Segundo o governante, esta candidatura constitui um desígnio nacional, assumido pelo Governo de Cabo Verde como prioridade estratégica no domínio da valorização, preservação e internacionalização do património histórico e memorial do país.Durante o encontro, os antigos presos políticos partilharam testemunhos marcantes sobre o período de reclusão, contributos considerados fundamentais para reforçarde forma técnica e histórica o dossiê de candidatura.


“É muito importante a contribuição deles. Trata-se de mais uma etapa desta candidatura e estamos a preparar uma conferência internacional com a participação de antigos presos e especialistas provenientes da Guiné-Bissau, Portugal e Angola para debatermos este assunto”.

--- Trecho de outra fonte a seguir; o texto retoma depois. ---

(** A review that takes a subject off it is refused: the policy is validated
again, and needs a grant. *)
Lemma grantless_review_refused :
  (Get ex_le "p1" ex_grantless = Ok (ex_policy "night" []))
  ∧ completeReview (H := ex_zones) ex_le true "p1" "ann" (λ _, "") 0 {| Remove := [{| sKind := "group"; sID := "ops" |}]; Note := "" |} ex_grantless
    = (BadRequest, ex_grantless, []).
Proof. by vm_compute. Qed.

Lemma ex_collation : Collation ex_le.
Proof.
  split; unfold ex_le.
  - apply String.leb_total.
  - intros a b c H1%Is_true_true H2%Is_true_true. apply Is_true_true. by transitivity b.
  - apply String.leb_antisym.
  - by intros [].
Qed.

Lemma ex_well_named : well_named ex_tables.
Proof.
  split.
  - by apply map_Forall_insert_2; [|apply map_Forall_singleton].
  - intros i j p q Hi Hj. cbn [ex_tables tPolicies] in *.
    apply lookup_insert_Some in Hi as [[<- <-]|[_ [<- <-]%lookup_singleton_Some]], Hj as [[<- <-]|[_ [<- <-]%lookup_singleton_Some]]; done.
Qed.
Lemma earned_mono l a id tr : earned l id tr → earned (l ++ [a]) id tr.
Proof.
  intros [Hk Ht Hp Hq]. split.
  - intros k (( now & res & Hin & E) & Hne)%Hk. split; [|done]. exists now, res. set_solver.
  - intros (k & E & now & Hin)%Ht. exists k. split; [done|]. exists now. set_solver.
  - intros li c ((now & res & Hin & E) & Hne)%Hp. split; [|done]. exists now, res. set_solver.
  - intros li c ((now & res & Hin & E) & Hne)%Hq. split; [|done]. exists now, res. set_solver.
Qed.

Lemma earned_state_mono l a s : earned_state l s → earned_state (l ++ [a]) s.
Proof.
  intros [Hr Hj]. split.
  - eapply map_Forall_impl; [exact Hr|]. intros. by apply earned_mono.
  - eapply Forall_impl; [exact Hj|]. intros [] Hx; cbn in *; [by apply earned_mono| |done]. destruct Hx as [now' Hin]. exists now'. set_solver.
Qed.

Lemma earned_none l id : earned l id no_trust.
Proof. split; [done|done|by intros []..]. Qed.

Lemma nullStr_Some s k : nullStr s = Some k → s = Some k ∧ k ≠ "".
Proof. unfold nullStr. destruct s as [s|]; [|done]. case_bool_decide; [done|]. by intros [= ->]. Qed.

Lemma pin_if_seen seen pin pend proto pin' pend' cs c :
  pin_if seen pin pend proto = (pin', pend', cs) →
  (pin' = Some c → pin = Some c ∨ (seen = Some c ∧ c ≠ "")) ∧ (pend' = Some c → pend = Some c ∨ (seen = Some c ∧ c ≠ "")).
Proof.
  unfold pin_if, pinCertificate. destruct (nullStr seen) as [s|] eqn:E; [|intros [= <- <- <-]; auto]. apply nullStr_Some in E as [-> Hs].
  destruct pin as [p|]; [|intros [= <- <- <-]; split; [intros [= ->]; auto|done]]. case_bool_decide; [intros [= <- <- <-]; split; [by auto|done]|].
  case_bool_decide; intros [= <- <- <-]; split; auto. intros [= ->]. auto.
Qed.

(** What a probe will write is earned, from a target that is. *)
Lemma earned_probed l now id res t : earned l id (trust t) → earned (l ++ [ABegin (QProbe now id res)]) id (trust (probed now res t).1).
Proof.
  intros He. apply (earned_mono _ (ABegin (QProbe now id res))) in He. destruct He as [Hk Ht Hp Hq]. set (l' := l ++ _) in *.
  assert (ABegin (QProbe now id res) ∈ l') as Hin by (unfold l'; set_solver).
  unfold probed. destruct (pin_if (pTLS res) _ _ _) as [[tls tlsP] cs1] eqn:E1. destruct (pin_if (pWinRM res) _ _ _) as [[wr wrP] cs2] eqn:E2.
  assert (∀ li c, (match li with LRDP => tls | LWinRM => wr end) = Some c → seen_cert l' id li c ∧ c ≠ "") as Hpin.
  { intros [] c Hc.
    - destruct (pin_if_seen _ _ _ _ _ _ _ c E1) as [H1 _]. destruct (H1 Hc) as [H2|[H2 ?]]; [by apply (Hp LRDP)|]. split; [|done]. by exists now, res.
    - destruct (pin_if_seen _ _ _ _ _ _ _ c E2) as [H1 _]. destruct (H1 Hc) as [H2|[H2 ?]]; [by apply (Hp LWinRM)|]. split; [|done]. by exists now, res. }
  assert (∀ li c, (match li with LRDP => tlsP | LWinRM => wrP end) = Some c → seen_cert l' id li c ∧ c ≠ "") as Hpend.
  { intros [] c Hc.
    - destruct (pin_if_seen _ _ _ _ _ _ _ c E1) as [_ H1]. destruct (H1 Hc) as [H2|[H2 ?]]; [by apply (Hq LRDP)|]. split; [|done]. by exists now, res.
    - destruct (pin_if_seen _ _ _ _ _ _ _ c E2) as [_ H1]. destruct (H1 Hc) as [H2|[H2 ?]]; [by apply (Hq LWinRM)|]. split; [|done]. by exists now, res. }
  destruct (nullStr (pSSH res)) as [fp|] eqn:Ef.
  - apply nullStr_Some in Ef as [Ef Hne]. destruct (host_key_next (trust t) fp) as [st ch] eqn:Eh. split; cbn.
    + intros k [= <-]. split; [|done]. by exists now, res.
    + intros ->. unfold host_key_next in Eh. destruct (HostKeyStatus_ (trust t)) eqn:Es; try (by simplify_eq).
      case_bool_decide as Hf; [|by simplify_eq]. destruct (Ht eq_refl) as (k & Hk' & Ha). exists fp. split; [done|]. congruence.
    + intros [] c Hc; by apply Hpin.
    + intros [] c Hc; by apply Hpend.
  - split; cbn; [done|done|intros [] c Hc; by apply Hpin|intros [] c Hc; by apply Hpend].
Qed.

O MCIC reafirma, assim, o seu compromisso político e institucional em conduzir um processo rigoroso, participativo e alinhado com os critérios internacionais, visando o reconhecimento do Campo de Concentração de Tarrafal como Património Mundial, consolidando-o como espaço de memória, educação e promoção dos valores universais de liberdade, dignidade humana e direitos humanos.